(** Quantities are their text; a port is its text. *)
#[export] Instance json_operator : OperatorLib json_kubernetes := {
  Quantity := string;
  ParseQuantity s := if s == "" then Err (Errorf "empty quantity") else Ok s;
  MustParse s := s;
  quantity_Sign q := 1;
  quantity_Cmp q r := if q == r then 0 else 1;
  IntOrString := string;
  intstr_Parse s := s;
  intstr_String s := s;
  intstr_eqb := String.eqb;
  rest := unit;
  no_rest := tt;
  NestedBool := nested_as bool_of_any;
  NestedMap := nested_as as_map;
  SetNestedMap m path v := Ok (set_path path (AMap v) m);
  OfFields := object_of;
  NewObject apiVersion kind := object_of [("apiVersion", AString apiVersion); ("kind", AString kind)];
  SetObjectKey namespace name o :=
    object_of (set_path ["metadata"; "namespace"] (AString namespace)
                 (set_path ["metadata"; "name"] (AString name) (jo_fields o)));
  GetGeneration o := found_or 0 (nested_as int_of_any ["metadata"; "generation"] (jo_fields o));
  GetAnnotations o := found_or ∅ (nested_as labels_of_any ["metadata"; "annotations"] (jo_fields o));
  SetAnnotations a o :=
    object_of (set_path ["metadata"; "annotations"] (AMap (map (λ kv, (kv.1, AString kv.2)) (map_to_list a))) (jo_fields o));
  GetResourceVersion := json_string ["metadata"; "resourceVersion"];
  SetResourceVersion v o := object_of (set_path ["metadata"; "resourceVersion"] (AString v) (jo_fields o));
  AddFinalizer f o :=
    let fs := found_or [] (nested_as strings_of_any ["metadata"; "finalizers"] (jo_fields o)) in
    if existsb (String.eqb f) fs then (false, o)
    else (true, object_of (set_path ["metadata"; "finalizers"] (ASlice (map AString (fs ++ [f]))) (jo_fields o)))
}.
(* ===== verification/Diff.v ===== *)
(** The exact diff of a plan, [services/api/internal/cluster/diff.go]: what the actions would change in the live objects,
    read through the workflow client. *)
From Stdlib Require Import SpecFloat.
From S2P Require Import Prelude GoLib Json Interaction Core Planner Kube ManagedProvenance WorkflowObjects Workflow.

Local Open Scope Z_scope.

(** * Text *)

(** [json.MarshalIndent(value, "", "  ")], which is never asked for more than JSON values; an infinite number has no text. *)
Definition line_break (depth : nat) : string := newline +:+ Join (repeat "  " depth) "".
Definition block (left right : string) (depth : nat) (parts : list string) : string :=
  match parts with
  | [] => left +:+ right
  | _ => left +:+ line_break (S depth) +:+ Join parts ("," +:+ line_break (S depth)) +:+ line_break depth +:+ right
  end.
Fixpoint indented (depth : nat) (v : any) : option string :=
  match v with
  | ASlice vs => block "[" "]" depth <$> mapM (indented (S depth)) vs
  | AMap m =>
      members ← mapM (λ kv, text ← indented (S depth) kv.2; Some (kv.1, text)) m;
      Some (block "{" "}" depth (map (λ kv, marshal_string kv.1 +:+ ": " +:+ kv.2) (sort_slice object_less members)))
  | v => marshal_any v
  end.
Definition prettyJSON (v : any) : string := default "" (indented 0 v).

Example prettyJSON_ex : prettyJSON (AMap [("b", ASlice [AInt64 1; AMap []]); ("a", AString "x")]) =
  "{" +:+ newline +:+ "  " +:+ quoted "a" +:+ ": " +:+ quoted "x" +:+ "," +:+ newline +:+ "  " +:+ quoted "b" +:+ ": [" +:+ newline +:+
  "    1," +:+ newline +:+ "    {}" +:+ newline +:+ "  ]" +:+ newline +:+ "}".
Proof. vm_compute. reflexivity. Qed.

Definition valueOrDefault (value fallback : string) : string := if value == "" then fallback else value.
Definition param (action : TypedAction) (name : string) : string := value_at (action_Params action) name.
Definition sorted_pairs (m : gmap string string) : list (string * string) := sort_slice object_less (map_to_list m).
Definition stringMapAny (m : gmap string string) : any := AMap (map (λ kv, (kv.1, AString kv.2)) (sorted_pairs m)).
(** [m[key] = value] *)
Definition with_entry (key : string) (v : any) (m : fields) : fields := (key, v) :: List.filter (λ kv, kv.1 != key) m.

Section Diff.
Context `{RangeOrder} `{Kubernetes} `{!KubernetesMeta _} `{!DynamicKubernetes _}.
Notation W := (P WorkflowE).

Definition object_manifest (target : ResourceRef) (podSpec : fields) : string :=
  prettyJSON (AMap [("apiVersion", AString (ref_APIVersion target)); ("kind", AString (ref_Kind target));
    ("metadata", AMap [("name", AString (ref_Name target)); ("namespace", AString (ref_Namespace target))]);
    ("spec", AMap [("template", AMap [("spec", AMap podSpec)])])]).

(** * Pod Security labels *)

Definition desired_labels (action : TypedAction) : gmap string string :=
  list_to_map [("pod-security.kubernetes.io/enforce", valueOrDefault (param action "enforce") "baseline");
               ("pod-security.kubernetes.io/audit", valueOrDefault (param action "audit") "restricted");
               ("pod-security.kubernetes.io/warn", valueOrDefault (param action "warn") "restricted")].
Definition label_line (labels : gmap string string) (kv : string * string) : string :=
  "metadata.labels[" +:+ Quote kv.1 +:+ "]: " +:+ Quote (value_at labels kv.1) +:+ " -> " +:+ Quote kv.2.
Definition renderPodSecurityDiff (action : TypedAction) (manifest : PlannedManifest) : W PlannedManifest :=
  let name := ref_Name (action_Target action) in
  o ← call (ApiGet (mkGVR "" "v1" "namespaces") "" name);
  let desired := desired_labels action in
  mret (manifest
    <| manifest_Diff := Join (map (label_line (GetLabels o)) (sorted_pairs desired)) newline |>
    <| manifest_Manifest := prettyJSON (AMap [("apiVersion", AString "v1"); ("kind", AString "Namespace");
         ("metadata", AMap [("name", AString name); ("labels", stringMapAny desired)])]) |>).

(** * Workloads *)

Definition getWorkload (target : ResourceRef) : W object :=
  let get resource := call (ApiGet (mkGVR "apps" "v1" resource) (ref_Namespace target) (ref_Name target)) in
  if ref_Kind target == "Deployment" then get "deployments"
  else if ref_Kind target == "StatefulSet" then get "statefulsets"
  else if ref_Kind target == "DaemonSet" then get "daemonsets"
  else raise (Errorf ("unsupported workload kind " +:+ ref_Kind target)).

(** [values] with the missing key, and a line about it. *)
Definition addMissing (key desired field container resourceField : string) (values : gmap string string) :
    gmap string string * list string :=
  match values !! key with
  | Some _ => (values, [])
  | None => (<[key := desired]> values,
             ["spec.template.spec." +:+ field +:+ "[" +:+ Quote container +:+ "].resources." +:+ resourceField +:+ "." +:+ key +:+
              ": <absent> -> " +:+ Quote desired])
  end.
Definition fill (field container resourceField cpu memory : string) (values : gmap string string) :
    gmap string string * list string :=
  let '(values, changes1) := addMissing "cpu" cpu field container resourceField values in
  let '(values, changes2) := addMissing "memory" memory field container resourceField values in
  (values, changes1 ++ changes2).

(** [unstructured.NestedStringMap], an empty map where there is none. *)
Definition quantities (name : string) (resources : fields) : gmap string string := found_or ∅ (NestedStringMap [name] resources).
Definition fill_container (action : TypedAction) (field : string) (raw : any) : any * list string :=
  match raw with
  | AMap container =>
      let name := found_or "" (NestedString ["name"] container) in
      let resources := default [] (NestedMap ["resources"] container) in
      let '(requests, changes1) := fill field name "requests" (param action "cpuRequest") (param action "memoryRequest")
                                     (quantities "requests" resources) in
      let '(limits, changes2) := fill field name "limits" (param action "cpuLimit") (param action "memoryLimit")
                                   (quantities "limits" resources) in
      let resources := with_entry "limits" (stringMapAny limits) (with_entry "requests" (stringMapAny requests) resources) in
      (AMap (with_entry "resources" (AMap resources) container), changes1 ++ changes2)
  | _ => (raw, [])
  end.
(** The containers of a field of the pod template; without them the nil slice. *)
Definition fill_field (action : TypedAction) (podSpec : fields) (field : string) : any * list string :=
  match NestedSlice [field] podSpec with
  | Ok (Some items) =>
      let filled := map (fill_container action field) items in
      (ASlice (map fst filled), concat (map snd filled))
  | _ => (ANil, [])
  end.
Definition no_change : string := "No resource fields would change; the action is already idempotent.".
Definition resources_diff (action : TypedAction) (manifest : PlannedManifest) (o : object) : result PlannedManifest :=
  match NestedMap ["spec"; "template"; "spec"] (Object o) with
  | None => Err (Errorf "workload has no pod template spec")
  | Some podSpec =>
      let '(initContainers, changes1) := fill_field action podSpec "initContainers" in
      let '(containers, changes2) := fill_field action podSpec "containers" in
      Ok (manifest
        <| manifest_Diff := valueOrDefault (Join (changes1 ++ changes2) newline) no_change |>
        <| manifest_Manifest := object_manifest (action_Target action)
             [("initContainers", initContainers); ("containers", containers)] |>)
  end.
Definition renderWorkloadResourcesDiff (action : TypedAction) (manifest : PlannedManifest) : W PlannedManifest :=
  o ← getWorkload (action_Target action);
  pure_result (resources_diff action manifest o).

Definition renderPDBDiff (action : TypedAction) (manifest : PlannedManifest) : W PlannedManifest :=
  let target := action_Target action in
  workload ← getWorkload target;
  let selector := found_or ∅ (NestedStringMap ["spec"; "selector"; "matchLabels"] (Object workload)) in
  raise_if (bool_decide (selector = ∅)) (Errorf "workload selector is empty");;
  let minimum := param action "minAvailable" in
  mret (manifest
    <| manifest_Diff := "create/reconcile policy/v1 PodDisruptionBudget " +:+ ref_Namespace target +:+ "/" +:+ ref_Name target +:+
         "-kubeathrix with minAvailable=" +:+ minimum +:+ " and matchLabels=" +:+ prettyJSON (stringMapAny selector) |>
    <| manifest_Manifest := prettyJSON (AMap [("apiVersion", AString "policy/v1"); ("kind", AString "PodDisruptionBudget");
         ("metadata", AMap [("name", AString (ref_Name target +:+ "-kubeathrix")); ("namespace", AString (ref_Namespace target))]);
         ("spec", AMap [("minAvailable", AString minimum); ("selector", AMap [("matchLabels", stringMapAny selector)])])]) |>).

Definition container_name (raw : any) : string := found_or "" (NestedString ["name"] (default [] (as_map raw))).
Definition probe (path port : string) : any := AMap [("httpGet", AMap [("path", AString path); ("port", AString port)])].
Definition renderWorkloadProbesDiff (action : TypedAction) (manifest : PlannedManifest) : W PlannedManifest :=
  o ← getWorkload (action_Target action);
  match NestedSlice ["spec"; "template"; "spec"; "containers"] (Object o) with
  | Ok (Some containers) =>
      let containerName := param action "container" in
      raise_if (negb (existsb (λ raw, container_name raw == containerName) containers))
        (Errorf ("configured container " +:+ containerName +:+ " does not exist"));;
      let readiness := param action "readinessPath" in
      let liveness := param action "livenessPath" in
      let port := param action "port" in
      mret (manifest
        <| manifest_WriteMode := "direct-tier-b" |>
        <| manifest_Diff := "container " +:+ containerName +:+ ": add missing readiness HTTP GET " +:+ readiness +:+ ":" +:+ port +:+
             " and liveness HTTP GET " +:+ liveness +:+ ":" +:+ port +:+ "; existing probes remain unchanged" |>
        <| manifest_Manifest := object_manifest (action_Target action)
             [("containers", ASlice [AMap [("name", AString containerName); ("readinessProbe", probe readiness port);
                                           ("livenessProbe", probe liveness port)]])] |>)
  | _ => raise (Errorf "workload has no containers")
  end.

(** * The diff *)

Definition render (action : TypedAction) (manifest : PlannedManifest) : W PlannedManifest :=
  let type := action_Type action in
  within ("render exact diff for " +:+ type)
    (if type == "patch_pod_security_labels" then renderPodSecurityDiff action manifest
     else if type == "patch_workload_resources" then renderWorkloadResourcesDiff action manifest
     else if type == "create_pdb" then renderPDBDiff action manifest
     else if (type == "patch_workload_probes") && (param action "configured" == "true") then renderWorkloadProbesDiff action manifest
     else mret manifest).
Fixpoint render_all (actions : list TypedAction) (manifests : list PlannedManifest) : W (list PlannedManifest) :=
  match actions, manifests with
  | action :: actions, manifest :: manifests =>
      manifest ← render action manifest;
      rest ← render_all actions manifests;
      mret (manifest :: rest)
  | _, _ => mret []
  end.
Definition RenderDiff (plan : RemediationPlan) : W RemediationDiff :=
  let diff := buildRemediationDiff plan in
  manifests ← render_all (plan_Actions plan) (diff_Manifests diff);
  mret (diff <| diff_Manifests := manifests |>).
End Diff.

----------------------------------------

Description of the task
Please give back, exactly as it stands above, the stretch from the line with "(** * Pod Security labels *)" through the line with "None => (<[key", and no line outside it.

Answer to this exercise
(** * Pod Security labels *)

Definition desired_labels (action : TypedAction) : gmap string string :=
  list_to_map [("pod-security.kubernetes.io/enforce", valueOrDefault (param action "enforce") "baseline");
               ("pod-security.kubernetes.io/audit", valueOrDefault (param action "audit") "restricted");
               ("pod-security.kubernetes.io/warn", valueOrDefault (param action "warn") "restricted")].
Definition label_line (labels : gmap string string) (kv : string * string) : string :=
  "metadata.labels[" +:+ Quote kv.1 +:+ "]: " +:+ Quote (value_at labels kv.1) +:+ " -> " +:+ Quote kv.2.
Definition renderPodSecurityDiff (action : TypedAction) (manifest : PlannedManifest) : W PlannedManifest :=
  let name := ref_Name (action_Target action) in
  o ← call (ApiGet (mkGVR "" "v1" "namespaces") "" name);
  let desired := desired_labels action in
  mret (manifest
    <| manifest_Diff := Join (map (label_line (GetLabels o)) (sorted_pairs desired)) newline |>
    <| manifest_Manifest := prettyJSON (AMap [("apiVersion", AString "v1"); ("kind", AString "Namespace");
         ("metadata", AMap [("name", AString name); ("labels", stringMapAny desired)])]) |>).

(** * Workloads *)

Definition getWorkload (target : ResourceRef) : W object :=
  let get resource := call (ApiGet (mkGVR "apps" "v1" resource) (ref_Namespace target) (ref_Name target)) in
  if ref_Kind target == "Deployment" then get "deployments"
  else if ref_Kind target == "StatefulSet" then get "statefulsets"
  else if ref_Kind target == "DaemonSet" then get "daemonsets"
  else raise (Errorf ("unsupported workload kind " +:+ ref_Kind target)).

(** [values] with the missing key, and a line about it. *)
Definition addMissing (key desired field container resourceField : string) (values : gmap string string) :
    gmap string string * list string :=
  match values !! key with
  | Some _ => (values, [])
  | None => (<[key := desired]> values,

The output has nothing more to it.